#### RECORD SET

Lemma round_pos_error (n d : Z) :
  (0 < n)%Z -> (0 < d)%Z ->
  let x := (inject_Z n / inject_Z d)%Q in
  (- (ulp_half * x) <= round_pos n d - x <= ulp_half * x)%Q.
Proof.
  intros Hn Hd x. unfold round_pos.
  pose proof (exponent_normal n d Hn Hd) as Hnorm. cbv zeta in Hnorm.
  pose proof (shifted_value (exponent n d) n d Hn Hd) as Hv.
  pose proof (pow2_pos (exponent n d)) as HP.
  destruct (shifted_pos (exponent n d) n d Hn Hd) as [HN HD].
  destruct (shifted (exponent n d) n d) as [N D]. simpl in *.
  pose proof (nearest_even_error N D HD) as Hm.
  set (m := nearest_even N D) in *. clearbody m.
  set (P := pow2 (exponent n d)) in *. clearbody P.
  assert (Hd' : (0 < inject_Z d)%Q) by (rewrite <- (Zlt_Qlt 0); exact Hd).
  assert (HD' : (0 < inject_Z D)%Q) by (rewrite <- (Zlt_Qlt 0); exact HD).
  assert (Hn' : (0 < inject_Z n)%Q) by (rewrite <- (Zlt_Qlt 0); exact Hn).
  assert (Hb : (- inject_Z N <= inject_Z (2 ^ 53) * (inject_Z m * inject_Z D - inject_Z N)
                <= inject_Z N)%Q).
  { assert (H1 : (- N <= 2 ^ 53 * (m * D - N))%Z)
      by (change (2 ^ 53)%Z with (2 ^ 52 * 2)%Z; lia).
    assert (H2 : (2 ^ 53 * (m * D - N) <= N)%Z)
      by (change (2 ^ 53)%Z with (2 ^ 52 * 2)%Z; lia).
    rewrite Zle_Qle in H1, H2.
    unfold Z.sub in H1, H2.
    rewrite ?inject_Z_mult, ?inject_Z_plus, ?inject_Z_opp, ?inject_Z_mult in H1, H2.
    split; assumption. }
  assert (Hx : (x * inject_Z d == inject_Z n)%Q).
  { unfold x. field. lra. }
  clearbody x. unfold ulp_half.
  set (qn := inject_Z n) in *. set (qd := inject_Z d) in *.
  set (qN := inject_Z N) in *. set (qD := inject_Z D) in *.
  set (qm := inject_Z m) in *.
  clearbody qn qd qN qD qm.
  change (inject_Z (2 ^ 53)) with (9007199254740992 # 1)%Q in Hb.
  change (1 # 2 ^ 53)%Q with (1 # 9007199254740992)%Q.
  (* x = qN * P / qD *)
  assert (Hx' : (x * qD == qN * P)%Q).
  { apply (Qmult_inj_r _ _ qd); [lra|].
    transitivity (x * qd * qD)%Q; [ring|]. rewrite Hx, <- Hv. ring. }
  assert (Hg : (- (x * qD) <= 9007199254740992 * (qm * P - x) * qD <= x * qD)%Q).
  { rewrite Hx'. nra. }
  nra.
Qed.

Ltac to_Q :=
  unfold Qcle, Qclt, Qcabs.Qcabs, Qcminus, Qcdiv, Qcplus, Qcmult, Qcopp, Qcinv,
    unit_roundoff, Q2Qc;
  cbn [this]; rewrite ?Qred_correct.

Lemma fl53_error (x : Qc) :
  Qcabs.Qcabs (fl53 x - x) <= unit_roundoff * Qcabs.Qcabs x.
Proof.
  destruct x as [[n d] Hc]. unfold fl53, unit_roundoff. cbn [this Qnum Qden].
  destruct n as [|n|n].
  - to_Q. apply Qabs.Qabs_Qle_condition.
    assert (H0 : (0 # d == 0)%Q) by reflexivity.
    rewrite H0. change (Qabs.Qabs 0) with 0%Q. change (Qred 0) with 0%Q. lra.
  - to_Q. pose proof (round_pos_error (Z.pos n) (Z.pos d) eq_refl eq_refl) as H.
    cbv zeta in H. rewrite <- Qmake_Qdiv in H.
    rewrite (Qabs.Qabs_pos (Z.pos n # d)) by (unfold Qle; simpl; lia).
    apply Qabs.Qabs_Qle_condition. lra.
  - to_Q. pose proof (round_pos_error (Z.pos n) (Z.pos d) eq_refl eq_refl) as H.
    cbv zeta in H. rewrite <- Qmake_Qdiv in H.
    rewrite (Qabs.Qabs_neg (Z.neg n # d)) by (unfold Qle; simpl; lia).
    change (Z.neg n # d)%Q with (- (Z.pos n # d))%Q.
    apply Qabs.Qabs_Qle_condition. lra.
Qed.

(** ** Zooming, exact arithmetic *)


Lemma requestedScale_factor (t : Transform) (e : WheelEvent) :
  requestedScale t e = scale t * wheelFactor e.
Proof. unfold requestedScale, wheelFactor. destruct (Qcltb _ _); reflexivity. Qed.

Lemma wheelFactor_neq_0 (e : WheelEvent) : wheelFactor e <> 0.
Proof.
  unfold wheelFactor. destruct (Qcltb (deltaY e) 0); [apply zoomFactor_neq_0|].
  intros H0. apply (f_equal this) in H0. discriminate H0.
Qed.

Lemma requestedScale_0 (t : Transform) (e : WheelEvent) :
  scale t = 0 -> requestedScale t e = 0.
Proof.
  intros H. rewrite requestedScale_factor, H. apply Qcmult_0_l.
Qed.

Lemma MIN_SCALE_pos : 0 < MIN_SCALE.
Proof. reflexivity. Qed.

Lemma accepted_nonzero (t : Transform) (e : WheelEvent) :
  Qcltb (requestedScale t e) MIN_SCALE = false ->
  scale t <> 0 /\ requestedScale t e <> 0.
Proof.
  intros H. apply Qcltb_ge in H.
  assert (Hn : requestedScale t e <> 0).
  { intros H0. rewrite H0 in H. apply Qcle_not_lt in H. apply H, MIN_SCALE_pos. }
  split; [|exact Hn]. intros H0. apply Hn, requestedScale_0, H0.
Qed.


Lemma zoomRejected_true (t : Transform) (e : WheelEvent) :
  zoomRejected t e = true <->
  requestedScale t e < MIN_SCALE \/ MAX_SCALE < requestedScale t e.
Proof. unfold zoomRejected. rewrite orb_true_iff, !Qcltb_lt. reflexivity. Qed.

Lemma zoomRejected_false (t : Transform) (e : WheelEvent) :
  zoomRejected t e = false <->
  MIN_SCALE <= requestedScale t e <= MAX_SCALE.
Proof. unfold zoomRejected. rewrite orb_false_iff, !Qcltb_ge. reflexivity. Qed.

Lemma handleWheel_rejected (s : State) (e : WheelEvent) :
  zoomRejected (transform s) e = true -> handleWheel s e = Normal s.
Proof. unfold handleWheel, zoomRejected. intros ->. reflexivity. Qed.

Lemma handleWheel_accepted (s : State) (e : WheelEvent) (rect : DOMRect) :
  containerRef s = Some rect ->
  zoomRejected (transform s) e = false ->
  handleWheel s e =
    Normal (setTransform
      (mkTransform (requestedScale (transform s) e)
         (wheelX e - rect_left rect
          - (wheelX e - rect_left rect - offsetX (transform s))
            * (requestedScale (transform s) e / scale (transform s)))
         (wheelY e - rect_top rect
          - (wheelY e - rect_top rect - offsetY (transform s))
            * (requestedScale (transform s) e / scale (transform s)))) s).
Proof.
  unfold handleWheel, zoomRejected. intros -> ->. reflexivity.
Qed.

(** ** Rounding errors *)

Ltac unfold_u := change ulp_half with (1 # 9007199254740992)%Q in *.

Lemma this_sub (x y : Qc) : (this (x - y) == this x - this y)%Q.
Proof. to_Q. reflexivity. Qed.

Lemma this_mul (x y : Qc) : (this (x * y) == this x * this y)%Q.
Proof. to_Q. reflexivity. Qed.

Lemma this_add (x y : Qc) : (this (x + y) == this x + this y)%Q.
Proof. to_Q. reflexivity. Qed.

Lemma this_div (x y : Qc) : (this (x / y) == this x / this y)%Q.
Proof. to_Q. reflexivity. Qed.

Lemma within_Q (tol y x : Qc) :
  within tol y x <-> (- this tol <= this y - this x <= this tol)%Q.
Proof.
  unfold within. to_Q. rewrite Qabs.Qabs_Qle_condition. reflexivity.
Qed.

Lemma rounds_unrounded : rounds unrounded.
Proof.
  intros x. apply within_Q. unfold unrounded. to_Q.
  pose proof (Qabs.Qabs_nonneg (this x)). unfold_u. lra.
Qed.

Lemma rounds_binary64 : rounds binary64.
Proof. intros x. apply fl53_error. Qed.

(** One rounding of a value bounded by [B] is off by at most
    [ulp_half * B]. *)
Lemma rounds_bound (rnd : Qc -> Qc) (x : Qc) (B : Q) :
  rounds rnd ->
  (- B <= this x <= B)%Q ->
  (- (ulp_half * B) <= this (rnd x) - this x <= ulp_half * B)%Q.
Proof.
  intros Hr HB. specialize (Hr x). apply within_Q in Hr. revert Hr. to_Q.
  apply Qabs.Qabs_Qle_condition in HB. unfold_u. lra.
Qed.

Lemma mul_bound (x y X Y : Q) :
  (- X <= x <= X)%Q -> (- Y <= y <= Y)%Q -> (- (X * Y) <= x * y <= X * Y)%Q.
Proof. intros Hx Hy. nra. Qed.

Lemma rounded_bound (y x B : Q) :
  rounded y x -> (- B <= x <= B)%Q ->
  (- (ulp_half * B) <= y - x <= ulp_half * B)%Q.
Proof.
  unfold rounded. intros Hr HB. apply Qabs.Qabs_Qle_condition in Hr, HB.
  unfold_u. lra.
Qed.

Lemma rounds_rounded (rnd : Qc -> Qc) (x : Qc) :
  rounds rnd -> rounded (this (rnd x)) (this x).
Proof. intros Hr. specialize (Hr x). unfold within in Hr. revert Hr. to_Q. tauto. Qed.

########

**ABOUT THIS TASK**
Using the data above, transcribe the lines that run from the line with "unfold Z.sub in H1, H2." to the line with "clearbody x. unfold ulp_half.", both ends kept, and output nothing else.

**WRITTEN RESPONSE**
    unfold Z.sub in H1, H2.
    rewrite ?inject_Z_mult, ?inject_Z_plus, ?inject_Z_opp, ?inject_Z_mult in H1, H2.
    split; assumption. }
  assert (Hx : (x * inject_Z d == inject_Z n)%Q).
  { unfold x. field. lra. }
  clearbody x. unfold ulp_half.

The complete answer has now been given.